Broad-spectrum modulation of ATP-binding cassette transport proteins by the taxane derivatives ortataxel (IDN-5109, BAY 59-8862) and tRA96023

Purpose: The taxanes paclitaxel and docetaxel are substrates for P-glycoprotein (Pgp), an ATP-binding cassette (ABC) transport protein associated with multidrug resistance (MDR). In contrast, the synthetic taxane ortataxel (BAY 59-8862, IDN-5109) is effective against Pgp-expressing cells by virtue of modulation of Pgp-mediated transport.
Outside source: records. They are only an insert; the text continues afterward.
(** X7. A dispatch that selects an instance and whose transport outcome is
    handled records exactly one request on that instance, as successful
    when the answer has a status below 400 and as failed otherwise, and
    touches no other object; it returns the upstream body and status, or
    the error body with status 504 for a timeout and 502 for a request
    error. *)
Theorem forward_request_records_one_request (lb : LoadBalancer.t) (h : Heap)
    (rnd : nat) (transport : Transport) (now : Q) (path method : string)
    (data : option string) (timeout : Q) (r : loc) :
  pool_wf lb h →
  algorithm_coherent (LoadBalancer.algorithm lb) →
  (LoadBalancer.get_next_instance lb h rnd).1 = Some r →
  let tr :=
    LoadBalancer.perform transport method
      (ServiceInstance.url (deref h r) ++ path) data timeout in
  handled tr = true →
  let res :=
    LoadBalancer.forward_request lb h rnd transport now path method data timeout in
  let name := ServiceInstance.name (deref h r) in
  res.1.1 =
    match tr with
    | Response status_code _ (JsonValue body) =>
        Returned (UpstreamJson body, status_code)
    | TimeoutError => Returned (ErrorDict "Request timeout" "service" name, 504%Z)
    | RequestError msg => Returned (ErrorDict msg "service" name, 502%Z)
    | _ => res.1.1
    end
  ∧ ServiceInstance.total_requests (deref res.2 r)
    = (ServiceInstance.total_requests (deref h r) + 1)%Z
  ∧ ServiceInstance.successful_requests (deref res.2 r)
    = (ServiceInstance.successful_requests (deref h r)
       + if request_succeeded tr then 1 else 0)%Z
  ∧ ServiceInstance.failed_requests (deref res.2 r)
    = (ServiceInstance.failed_requests (deref h r)
       + if request_succeeded tr then 0 else 1)%Z
  ∧ (∀ r', r' ≠ r → deref res.2 r' = deref h r').
Proof.
  intros Hwf Hco Hsel tr Hh res name.
  destruct (get_next_instance_facts lb h rnd Hco) as (_ & Hin & _).
  destruct (Hin r Hsel) as [Hr _].
  assert ((r < length h)%nat) as Hlt.
  { by apply (proj1 (Forall_forall _ _) Hwf r). }
  destruct (LoadBalancer.get_next_instance lb h rnd) as [o lb1] eqn:Hnext.
  cbn in Hsel. subst o.
  assert (res.2 = mutate (dispatch_effect tr timeout now) r h) as Hheap
    by apply (forward_request_heap lb h rnd transport now path method data timeout
                r lb1 Hnext).
  split.
  - unfold res, LoadBalancer.forward_request. rewrite Hnext.
    assert (deref (mutate ServiceInstance.increment_connections r h) r
            = ServiceInstance.increment_connections (deref h r)) as ->
      by (by apply deref_mutate_same).
    change (ServiceInstance.url (ServiceInstance.increment_connections (deref h r)))
      with (ServiceInstance.url (deref h r)).
    fold tr. by destruct tr as [status_code response_time [body|msg|e]| |msg|e].
  - rewrite Hheap, deref_mutate_same by done.
    split; [|split; [|split]].
    + by destruct tr as [status_code response_time [body|msg|e]| |msg|e].
    + destruct tr as [status_code response_time [body|msg|e]| |msg|e];
        try done; cbn; try lia. by destruct (status_code <? 400)%Z; lia.
    + destruct tr as [status_code response_time [body|msg|e]| |msg|e];
        try done; cbn; try lia. by destruct (status_code <? 400)%Z; lia.
    + intros r' Hne. by apply deref_mutate_other.
Qed.

(** ** Request counters *)

Section PoolInvariants.
Local Open Scope Z_scope.
Context (P : ServiceInstance.t → Prop).
Hypothesis P_init : ∀ name url weight now, P (ServiceInstance.__init__ name url weight now).
Hypothesis P_increment : ∀ i, P i → P (ServiceInstance.increment_connections i).
Hypothesis P_decrement : ∀ i, P i → P (ServiceInstance.decrement_connections i).
Hypothesis P_record : ∀ i success response_time now,
  P i → P (ServiceInstance.record_request i success response_time now).
Hypothesis P_health : ∀ i st cf now, P i → P (ServiceInstance.set_health i st cf now).

Lemma mutate_preserves f r (h : Heap) :
  (∀ i, P i → P (f i)) → Forall P h → Forall P (mutate f r h).
Proof. intros Hf Hh. apply Forall_alter; auto. Qed.

Lemma dispatch_effect_preserves tr timeout now i :
  P i → P (dispatch_effect tr timeout now i).
Proof.
  intros Hi. destruct tr as [status_code response_time [body|msg|e]| |msg|e];
    cbn [dispatch_effect]; auto 10.
Qed.

Lemma check_instance_health_preserves checker probe now now' i :
  P i → P (HealthChecker.check_instance_health checker i probe now now').1.2.
Proof.
  intros Hi. unfold HealthChecker.check_instance_health, HealthChecker.probe_step.
  destruct probe as [status_code| |msg|e]; [destruct (status_code =? 200)| | |done];
    match goal with |- context [HealthChecker.should_escalate ?c ?x] =>
      destruct (HealthChecker.should_escalate c x) end;
    cbn [fst snd]; unfold ServiceInstance.mark_healthy, ServiceInstance.mark_unhealthy;
    auto.
Qed.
The synthetic taxane tRA96023 also modulates Pgp and is noncytotoxic due to removal of the tubulin-binding side chain at the C-13 position of the taxane backbone. We studied the effects of ortataxel and tRA96023 on the other MDR-associated ABC transport proteins, multidrug resistance protein (MRP-1) and breast cancer resistance protein (BCRP, MXR, ABCG2). Methods: Modulation of mitoxantrone, daunorubicin and doxorubicin retention and cytotoxicity by ortataxel and tRA96023 was studied in established cell lines overexpressing Pgp, MRP-1 and wild type (BCRP^R482) and mutant (BCRP^R482T) BCRP, and was compared with modulation by the established Pgp-, MRP-1- and BCRP-specific modulators PSC-833, probenecid and fumitremorgin C, respectively. Results: Ortataxel effectively modulated drug retention and cytotoxicity in cell lines overexpressing MRP-1 and BCRP ^R482, in addition to Pgp. tRA96023 modulated drug retention and cytotoxicity in cell lines overexpressing BCRP^R482 and Pgp, but not those overexpressing MRP-1. Neither ortataxel nor tRA96023 modulated BCRP ^R482T. Conclusions: The synthetic taxane derivatives ortataxel and tRA96023 are broad-spectrum ABC protein modulators. Further studies will seek to identify a non-cytotoxic synthetic taxane that modulates Pgp, MRP-1 and BCRP.